Lemma intent_branch_presence self args rng pooled lg il :
  Classifier.intent_branch self args rng pooled = Ok (lg, il) ->
  (il = None <-> Classifier.intent_labels args = None).
Proof.
  unfold Classifier.intent_branch.
  destruct (Classifier.use_dot_product self).
  - destruct (Classifier.logit_intent _ _); cbn [bind]; [|discriminate].
    destruct (Classifier.intent_labels args) as [labels|].
    + destruct (mapM _ labels); cbn [bind]; [|discriminate].
      destruct (Classifier._neg_sample _ _ _ _); cbn [bind]; [|discriminate].
      destruct (Loss.forward _ _ _ _); cbn [bind]; [|discriminate].
      intros [= _ <-]. split; discriminate.
    + cbn [bind]. intros [= _ <-]. split; reflexivity.
  - destruct (Classifier.intent_labels args) as [labels|].
    + destruct (Nat.eqb (Classifier.num_intents self) 1).
      * destruct (Classifier.MSELoss _ _); cbn [bind]; [|discriminate].
        intros [= _ <-]. split; discriminate.
      * destruct (Classifier.CrossEntropyLoss _ _); cbn [bind]; [|discriminate].
        intros [= _ <-]. split; discriminate.
    + cbn [bind]. intros [= _ <-]. split; reflexivity.
Qed.

(** X17: in the dictionary that [forward] returns, each loss is present
    exactly when its labels were supplied: [entities_loss] with the gold
    entity tags alone, [intent_loss] with the gold intent labels alone,
    and [loss] only with both. *)
Theorem forward_loss_presence (self : Classifier.DIETClassifier)
  (args : Classifier.forward_args) (rng : Classifier.randomness)
  (d : Classifier.output_dict) :
  Classifier.forward self args rng = Ok (Classifier.DictOutput d) ->
  (Classifier.entities_loss d = None <-> Classifier.entities_labels args = None) /\
  (Classifier.intent_loss d = None <-> Classifier.intent_labels args = None) /\
  (Classifier.loss d = None <->
   Classifier.entities_labels args = None \/ Classifier.intent_labels args = None).
Proof.
  intros H.
  apply forward_inv in H as (el & lg & il & l & Hel & Hbr & Hl & _ & Hshape).
  destruct Hshape as [(_ & _ & items & Hitems) | (_ & d' & Hd & <- & <- & <- & _)];
    [discriminate|].
  injection Hd as <-.
  apply entities_loss_presence in Hel. apply intent_branch_presence in Hbr.
  split; [exact Hel|]. split; [exact Hbr|].
  apply joint_loss_inv in Hl as [(He & Hi & e & i & _ & _ & Hloss) | (Hnone & Hloss)].
  - rewrite Hloss. split; [discriminate | intros [Hn | Hn]; contradiction].
  - rewrite Hloss. split; [intros _; exact Hnone | reflexivity].
Qed.

Lemma fixture_eval_entities_only (p : R) (rng : Classifier.randomness) :
  Classifier.forward (Fixture.model false p 2)
    {| Classifier.bert_inputs := Fixture.tokens;
       Classifier.intent_labels := None;
       Classifier.entities_labels := Some [[0%Z]];
       Classifier.return_dict := Some true |} rng =
  Ok (Classifier.DictOutput
        {| Classifier.entities_loss := Some 1;
           Classifier.intent_loss := None;
           Classifier.loss := None;
           Classifier.logits := ([[0%nat]], Classifier.SimilarityLogits [[1; -1]]);
           Classifier.dict_hidden_states := None;
           Classifier.dict_attentions := None |}).
Proof.
  unfold Classifier.forward.
  unfold Classifier.entities_loss_of at 1. cbn [Classifier.entities_labels
    Classifier.bert_inputs Fixture.tokens Classifier.attention_mask Classifier.mask_bool bind].
  rewrite fixture_pooled_output. cbn [Classifier.dropout].
  unfold Classifier.intent_branch.
  cbn [Fixture.model Classifier.use_dot_product Classifier.intents_output_embed
       Classifier.num_intents map Classifier.intent_labels].
  rewrite fixture_all_intent, (fixture_logits_kept 1 eps_le_1). cbn [bind fst snd].
  cbn. replace (- (-1)) with 1 by lra. reflexivity.
Qed.

Lemma forward_loss_presence_witness :
  let args := {| Classifier.bert_inputs := Fixture.tokens;
                 Classifier.intent_labels := None;
                 Classifier.entities_labels := Some [[0%Z]];
                 Classifier.return_dict := Some true |} in
  let d := {| Classifier.entities_loss := Some 1;
              Classifier.intent_loss := None;
              Classifier.loss := None;
              Classifier.logits := ([[0%nat]], Classifier.SimilarityLogits [[1; -1]]);
              Classifier.dict_hidden_states := None;
              Classifier.dict_attentions := None |} in
  (Classifier.entities_loss d = None <-> Classifier.entities_labels args = None) /\
  (Classifier.intent_loss d = None <-> Classifier.intent_labels args = None) /\
  (Classifier.loss d = None <->
   Classifier.entities_labels args = None \/ Classifier.intent_labels args = None).
Proof.
  intros args d.
  apply (forward_loss_presence (Fixture.model false 0.1 2) args (Fixture.constant_rng 0 0) d).
  apply fixture_eval_entities_only.
Defined.

(** X18: the tuple that [forward] returns (evaluation mode,
    [return_dict] false) starts with the joint loss twice when both label
    sets were supplied, and with a single [None] otherwise; what follows
    is [outputs[2:]] of the encoder. *)
Theorem forward_tuple_layout (self : Classifier.DIETClassifier)
  (args : Classifier.forward_args) (rng : Classifier.randomness)
  (items : list Classifier.tuple_item) :
  Classifier.forward self args rng = Ok (Classifier.TupleOutput items) ->
  let tail := map Classifier.ExtraItem
                  (Classifier.rest (Classifier.bert self (Classifier.bert_inputs args))) in
  (Classifier.entities_labels args <> None -> Classifier.intent_labels args <> None ->
   exists v, items = Classifier.LossItem (Some v) :: Classifier.LossItem (Some v) :: tail) /\
  (Classifier.entities_labels args = None \/ Classifier.intent_labels args = None ->
   items = Classifier.LossItem None :: tail).
Proof.
  intros H tail.
  pose proof H as Hinv.
  apply forward_inv in Hinv as (el & lg & il & l & Hel & Hbr & Hl & _ & _).
  unfold Classifier.forward in H. rewrite Hel in H. cbn [bind] in H.
  rewrite Hbr in H. cbn [bind fst snd] in H. rewrite Hl in H. cbn [bind] in H.
  assert (Hdata : Classifier.outputs_data (Classifier.outputs_of self args) =
                  Classifier.bert self (Classifier.bert_inputs args)).
  { unfold Classifier.outputs_of. destruct (Classifier.resolved_return_dict self args);
      reflexivity. }
  rewrite Hdata in H. fold tail in H.
  pose proof (entities_loss_presence _ _ _ _ Hel) as Pe.
  pose proof (intent_branch_presence _ _ _ _ _ _ Hbr) as Pi.
  destruct (negb (if Classifier.training self then true
                  else Classifier.resolved_return_dict self args)).
  - injection H as <-.
    apply joint_loss_inv in Hl as [(He & Hi & e & i & -> & -> & ->) | (Hnone & ->)].
    + split.
      * intros _ _. exists (e * 0.5 + i * 0.5). reflexivity.
      * intros [Hn | Hn]; contradiction.
    + split.
      * intros He Hi. destruct Hnone; contradiction.
      * intros _.
        destruct el as [e|]; destruct il as [i|]; cbn [Classifier.is_not_None andb];
          try reflexivity.
        exfalso. destruct Hnone as [Hn | Hn]; [apply Pe in Hn | apply Pi in Hn]; discriminate.
  - destruct (Classifier.getattr _ _ Classifier.hidden_states); cbn [bind] in H; [|discriminate].
    destruct (Classifier.getattr _ _ Classifier.attentions); cbn [bind] in H; discriminate.
Qed.

Lemma forward_tuple_layout_witness :
  exists v, Fixture.labelled_tuple =
            Classifier.LossItem (Some v) :: Classifier.LossItem (Some v) ::
            map Classifier.ExtraItem
                (Classifier.rest (Classifier.bert (Fixture.model false 0.1 2)
                                    (Classifier.bert_inputs (Fixture.labelled (Some false))))).
Proof.
  apply (forward_tuple_layout (Fixture.model false 0.1 2) (Fixture.labelled (Some false))
           (Fixture.constant_rng 0 0) Fixture.labelled_tuple
           (fixture_eval_tuple 0.1 (Fixture.constant_rng 0 0)));
    discriminate.
Defined.

Lemma intent_branch_without_labels self args rng pooled lg il :
  Classifier.intent_branch self args rng pooled = Ok (lg, il) ->
  Classifier.intent_branch self (without_labels args) rng pooled = Ok (lg, None).
Proof.
  unfold Classifier.intent_branch. cbn [without_labels Classifier.intent_labels].
  destruct (Classifier.use_dot_product self).
  - destruct (Classifier.logit_intent _ _) as [x|]; cbn [bind]; [|discriminate].
    destruct (Classifier.intent_labels args) as [labels|].
    + destruct (mapM _ labels); cbn [bind]; [|discriminate].
      destruct (Classifier._neg_sample _ _ _ _); cbn [bind]; [|discriminate].
      destruct (Loss.forward _ _ _ _); cbn [bind]; [|discriminate].
      intros [= <- _]. reflexivity.
    + cbn [bind]. intros [= <- _]. reflexivity.
  - destruct (Classifier.intent_labels args) as [labels|].
    + destruct (Nat.eqb (Classifier.num_intents self) 1).
      * destruct (Classifier.MSELoss _ _); cbn [bind]; [|discriminate].
        intros [= <- _]. reflexivity.
      * destruct (Classifier.CrossEntropyLoss _ _); cbn [bind]; [|discriminate].
        intros [= <- _]. reflexivity.
    + cbn [bind]. intros [= <- _]. reflexivity.
Qed.

(** X19: the decoded entity paths and the intent logits do not depend on
    the labels: when a call returns a dictionary, the same call without
    labels (same dropout draws) returns the same [logits],
    [hidden_states] and [attentions], with no loss. *)
Theorem forward_logits_ignore_labels (self : Classifier.DIETClassifier)
  (args : Classifier.forward_args) (rng : Classifier.randomness)
  (d : Classifier.output_dict) :
  Classifier.forward self args rng = Ok (Classifier.DictOutput d) ->
  Classifier.forward self (without_labels args) rng =
  Ok (Classifier.DictOutput
        {| Classifier.entities_loss := None;
           Classifier.intent_loss := None;
           Classifier.loss := None;
           Classifier.logits := Classifier.logits d;
           Classifier.dict_hidden_states := Classifier.dict_hidden_states d;
           Classifier.dict_attentions := Classifier.dict_attentions d |}).
Proof.
  intros H. pose proof H as Hinv.
  apply forward_inv in Hinv as (el & lg & il & l & Hel & Hbr & Hl & _ & _).
  unfold Classifier.forward in H |- *.
  change (Classifier.entities_embed self (without_labels args) rng)
    with (Classifier.entities_embed self args rng).
  change (Classifier.pooled_output self (without_labels args) rng)
    with (Classifier.pooled_output self args rng).
  change (Classifier.outputs_of self (without_labels args))
    with (Classifier.outputs_of self args).
  change (Classifier.resolved_return_dict self (without_labels args))
    with (Classifier.resolved_return_dict self args).
  rewrite Hel in H. cbn [bind] in H. rewrite Hbr in H. cbn [bind fst snd] in H.
  rewrite Hl in H. cbn [bind] in H.
  rewrite (intent_branch_without_labels _ _ _ _ _ _ Hbr).
  change (Classifier.entities_loss_of self (without_labels args)
            (Classifier.entities_embed self args rng)) with (@Ok (option R) None).
  cbn [bind fst snd]. change (Classifier.joint_loss (without_labels args) None None)
    with (@Ok (option R) None). cbn [bind].
  destruct (negb (if Classifier.training self then true
                  else Classifier.resolved_return_dict self args)); [discriminate|].
  destruct (Classifier.getattr _ _ Classifier.hidden_states) as [hs|]; cbn [bind] in *;
    [|discriminate].
  destruct (Classifier.getattr _ _ Classifier.attentions) as [att|]; cbn [bind] in *;
    [|discriminate].
  injection H as <-. reflexivity.
Qed.
Definition filter (self : t) (filterarray : list bool) : M t :=
  np_getitem_mask self filterarray.

Definition image (self : t) : option Image :=
  match self with
  | [] => None
  | f :: _ => Some (Feature.image f)
  end.

Definition width (self : t) : list num := map Feature.width self.
Definition height (self : t) : list num := map Feature.height self.

(** The image setter: [for f in self: f.image = i]. *)
Definition set_image (self : t) (i : Image) : t :=
  map (fun f => Feature.set_image f i) self.

(** The truth value of what a directional predicate returns: [None] is
    false. *)
Definition truthy (r : option bool) : bool :=
  match r with
  | Some b => b
  | None => false
  end.

(** [fs = FeatureSet(); for f in self: if test(f, region): fs.append(f);
    return fs].  The call of [test] may fill the extents cache of [f]
    and of a region that is a feature, so the elements and the region
    are returned as the loop leaves them; an exception leaves the loop
    at once.  The region is an object of its own, not an element of
    [self]. *)
Fixpoint select
         (test : Feature.t -> Feature.pyobj -> Feature.t * Feature.pyobj * M bool)
         (self : t) (region : Feature.pyobj) : t * Feature.pyobj * M t :=
  match self with
  | [] => ([], region, ret [])
  | f :: rest =>
      let '(f, region, m) := test f region in
      match m with
      | (w, Raise e) => (f :: rest, region, (w, Raise e))
      | (w, Ret b) =>
          let '(rest, region, m') := select test rest region in
          (f :: rest, region,
           (w, Ret tt) ;;; fs <- m' ;; ret (if b then f :: fs else fs))
      end
  end.

Definition inside (self : t) (region : Feature.pyobj) : t * Feature.pyobj * M t :=
  select (fun f region =>
            let '(f, m) := Feature.isContainedWithin f region in (f, region, m))
         self region.

Definition outside (self : t) (region : Feature.pyobj) : t * Feature.pyobj * M t :=
  select (fun f region =>
            let '(f, m) := Feature.isNotContainedWithin f region in (f, region, m))
         self region.

Definition overlaps (self : t) (region : Feature.pyobj) : t * Feature.pyobj * M t :=
  select (fun f region =>
            let '(f, m) := Feature.overlaps f region in (f, region, m))
         self region.

Definition above (self : t) (region : Feature.pyobj) : t * Feature.pyobj * M t :=
  select (fun f region =>
            let '(f, region, m) := Feature.above f region in
            (f, region, r <- m ;; ret (truthy r)))
         self region.

Definition below (self : t) (region : Feature.pyobj) : t * Feature.pyobj * M t :=
  select (fun f region =>
            let '(f, region, m) := Feature.below f region in
            (f, region, r <- m ;; ret (truthy r)))
         self region.

Definition left (self : t) (region : Feature.pyobj) : t * Feature.pyobj * M t :=
  select (fun f region =>
            let '(f, region, m) := Feature.left f region in
            (f, region, r <- m ;; ret (truthy r)))
         self region.

Definition right (self : t) (region : Feature.pyobj) : t * Feature.pyobj * M t :=
  select (fun f region =>
            let '(f, region, m) := Feature.right f region in
            (f, region, r <- m ;; ret (truthy r)))
         self region.

End FeatureSet.

(** ** Vocabulary of the statements *)

Import Feature.

(** The square of the point-in-polygon examples. *)
Definition square10 : list coord := map pt [(0, 0); (0, 10); (10, 10); (10, 0)].

(** A feature as a detector leaves it: constructed, then given its
    boundary points; no accessor has been called on it. *)
Definition detected (i : Image) (at_x at_y : Z) (pts : list (Z * Z)) : Feature.t :=
  set_points (__init__ i at_x at_y) pts.

(** The bounding polygon that [pts] determine, in the order top left,
    bottom left, bottom right, top right. *)
Definition corners_of (pts : list (Z * Z)) : list coord :=
  let '(maxX, maxY, minX, minY) := scan_extents pts in
  [(minX, minY); (minX, maxY); (maxX, maxY); (maxX, minY)].

(** The corner [p] is strictly inside the circle of centre [(cx, cy)]
    and radius [r]. *)
Definition strictly_inside_circle (cx cy r : Z) (p : coord) : Prop :=
  ltb (sqdist cx cy p) (Fin (r * r)) = true.

(** The corner [p] is farther than [r] from [(cx, cy)]. *)
Definition outside_circle (cx cy r : Z) (p : coord) : Prop :=
  gtb (sqdist cx cy p) (Fin (r * r)) = true.

(** The corner [p] lies within distance [r] of [(cx, cy)], for [0 <= r]. *)
Definition within_radius (cx cy r : Z) (p : coord) : Prop :=
  leb (sqdist cx cy p) (Fin (r * r)) = true.

(** The integer behind a finite number. *)
Definition to_Z (n : num) : Z :=
  match n with Fin z => z | _ => 0 end.

(** Neither coordinate of [p] is nan. *)
Definition no_nan (p : coord) : Prop := fst p <> NaN /\ snd p <> NaN.

(** [other] is a box descriptor [(x, y, w, h)]. *)
Definition is_box (other : pyobj) : bool :=
  match other with
  | OTuple [_; _; _; _] => true
  | _ => false
  end.

(** The entries of [a] at the indices where [mask] is true, by
    increasing index. *)
Definition selected {A : Type} (d : A) (a : list A) (mask : list bool) : list A :=
  map (fun i => nth i a d)
      (filter (fun i => nth i mask false) (seq 0 (length a))).

(** Sample data: an image, the square feature of side 4 fresh from the
    detector and after a first extent query, a feature at the origin,
    and features of width [w] and height 1. *)
Definition image100 : Image := mkImage (100, 100).

Definition square4 : Feature.t :=
  detected image100 2 2 [(0, 0); (0, 4); (4, 4); (4, 0)].

Definition square4_queried : Feature.t := _updateExtents square4.

Definition origin_feature : Feature.t := __init__ image100 0 0.

Definition strip (w : Z) : Feature.t := detected image100 0 0 [(0, 0); (w, 1)].

(** The extents cache and the [boundingBox] attribute go together:
    either nothing is cached and the attribute is still the method, or
    the four extents are cached and the attribute is the list of the
    four corners they give. *)
Definition cache_consistent (F : Feature.t) : Prop :=
  (mMaxX F = None /\ mMaxY F = None /\ mMinX F = None /\ mMinY F = None
   /\ boundingBox F = BoundMethod)
  \/ (exists maxX maxY minX minY : num,
        mMaxX F = Some maxX /\ mMaxY F = Some maxY
        /\ mMinX F = Some minX /\ mMinY F = Some minY
        /\ boundingBox F
           = PointList [(minX, minY); (minX, maxY); (maxX, maxY); (maxX, minY)]).

(** The point [p] lies in the box with top left corner [(bx, by_)],
    width [bw] and height [bh], borders included. *)
Definition in_box (bx by_ bw bh : Z) (p : Z * Z) : Prop :=
  bx <= fst p <= bx + bw /\ by_ <= snd p <= by_ + bh.

(** What the point test returns on the rectangle with the corners
    [(minX, minY)] and [(maxX, maxY)], read off the two vertical edges:
    the left edge divides by [(maxY - minY) + minX], the right edge by
    [(minY - maxY) + maxX]. *)
Definition rectangle_test (minX minY maxX maxY px py : Z) : M bool :=
  if (minY <? py) && (py <=? maxY) && (px <=? maxX) then
    if px <=? minX then
      if ((maxY - minY) + minX =? 0) || ((minY - maxY) + maxX =? 0)
      then raise ZeroDivisionError
      else ret false
    else
      if (minY - maxY) + maxX =? 0
      then raise ZeroDivisionError
      else ret true
  else ret false.

(** ** The point-in-polygon primitive *)

(** The point [(15,5)] is outside the square, with no warning and no
    exception, on every call. *)
Lemma pointInsidePolygon_square_outside :
  _pointInsidePolygon (pt (15, 5)) (PointList square10) = ([], Ret false).
Proof. vm_compute. reflexivity. Qed.

(** The edge of the square from [(10,10)] to [(10,0)] straddles [y = 5];
    the divisor of [test] is [(0 - 10) + 10]. *)
Lemma edge_step_square_right_edge :
  forall counter,
    edge_step (pt (5, 5)) (pt (10, 10)) (pt (10, 0)) counter
    = ([], Raise ZeroDivisionError).
Proof. intros counter. reflexivity. Qed.

(** C1: on the square [[(0,0),(0,10),(10,10),(10,0)]] the point [(15,5)]
    is classified outside, but the call for [(5,5)] does not classify the
    point inside: it raises [ZeroDivisionError], because the divisor of
    [test] is [(p2[1]-p1[1])+p1[0]] and that is zero on the third edge. *)
Theorem pointInsidePolygon_square_center_raises :
  _pointInsidePolygon (pt (5, 5)) (PointList square10)
    = ([], Raise ZeroDivisionError)
  /\ _pointInsidePolygon (pt (15, 5)) (PointList square10) = ([], Ret false).
Proof. split; vm_compute; reflexivity. Qed.

(** C4: for every point and every list of fewer than three vertices the
    primitive emits its diagnostic, returns [False] and raises nothing. *)
Theorem pointInsidePolygon_degenerate :
  forall (point : coord) (polygon : list coord),
    (length polygon < 3)%nat ->
    _pointInsidePolygon point (PointList polygon)
    = (["feature._pointInsidePolygon - this is not a valid polygon"%string],
       Ret false).
Proof.
  intros point polygon Hlen.
  unfold _pointInsidePolygon, pointInsidePolygon_list.
  apply Nat.ltb_lt in Hlen. rewrite Hlen. reflexivity.
Qed.

Lemma pointInsidePolygon_degenerate_witness :
  _pointInsidePolygon (pt (5, 5)) (PointList (map pt [(0, 0); (0, 10)]))
  = (["feature._pointInsidePolygon - this is not a valid polygon"%string],
     Ret false).
Proof.
  apply (pointInsidePolygon_degenerate (pt (5, 5)) (map pt [(0, 0); (0, 10)])).
  simpl. lia.
Defined.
:::
Task details ::
The answer is the run of lines above from the line containing "(** Neither coordinate of [p] is nan. *)" through the line containing "increasing index. *)", copied exactly and alone.

Response to this task ::
(** Neither coordinate of [p] is nan. *)
Definition no_nan (p : coord) : Prop := fst p <> NaN /\ snd p <> NaN.

(** [other] is a box descriptor [(x, y, w, h)]. *)
Definition is_box (other : pyobj) : bool :=
  match other with
  | OTuple [_; _; _; _] => true
  | _ => false
  end.

(** The entries of [a] at the indices where [mask] is true, by
    increasing index. *)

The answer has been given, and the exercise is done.